Collected data:
(** C9, amended. Two envelopes with the same first record make the same
    launches; they end in the same result or the same exception, except
    when nothing is launched for a storage or topic event, where each
    result is the same phrase followed by the text of its own envelope. *)
Theorem same_first_record_same_launches
    (environ : gmap string string) (boto3 : sdk) (e1 e2 r : value) :
  first_record e1 = Ok r →
  first_record e2 = Ok r →
  launches (lambda_handler environ boto3 e1)
    = launches (lambda_handler environ boto3 e2) ∧
  (outcome (lambda_handler environ boto3 e1)
     = outcome (lambda_handler environ boto3 e2) ∨
   ∃ source, (source = "S3" ∨ source = "SNS") ∧
     ∀ e, e = e1 ∨ e = e2 →
       launches (lambda_handler environ boto3 e) = [] ∧
       outcome (lambda_handler environ boto3 e)
         = Ok (Py.json_dumps
                 (VStr ("Nothing to do for " +:+ source +:+ " event: " +:+ Py.str e)))).
Proof.
  intros H1 H2.
  destruct (lambda_handler_first_record environ boto3 e1 e2) as
    [-> | (source & Hsource & Hl1 & Hl2)]; [congruence | by auto |].
  rewrite Hl1, Hl2. split; [done |].
  right. exists source. split; [done |].
  by intros e [-> | ->]; rewrite ?Hl1, ?Hl2.
Qed.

INSTRUCTIONS TO FOLLOW → From the first line of the records above to the line that contains "Theorem same_first_record_same_launches", quote each line exactly.

TASK RESULT →
(** C9, amended. Two envelopes with the same first record make the same
    launches; they end in the same result or the same exception, except
    when nothing is launched for a storage or topic event, where each
    result is the same phrase followed by the text of its own envelope. *)
Theorem same_first_record_same_launches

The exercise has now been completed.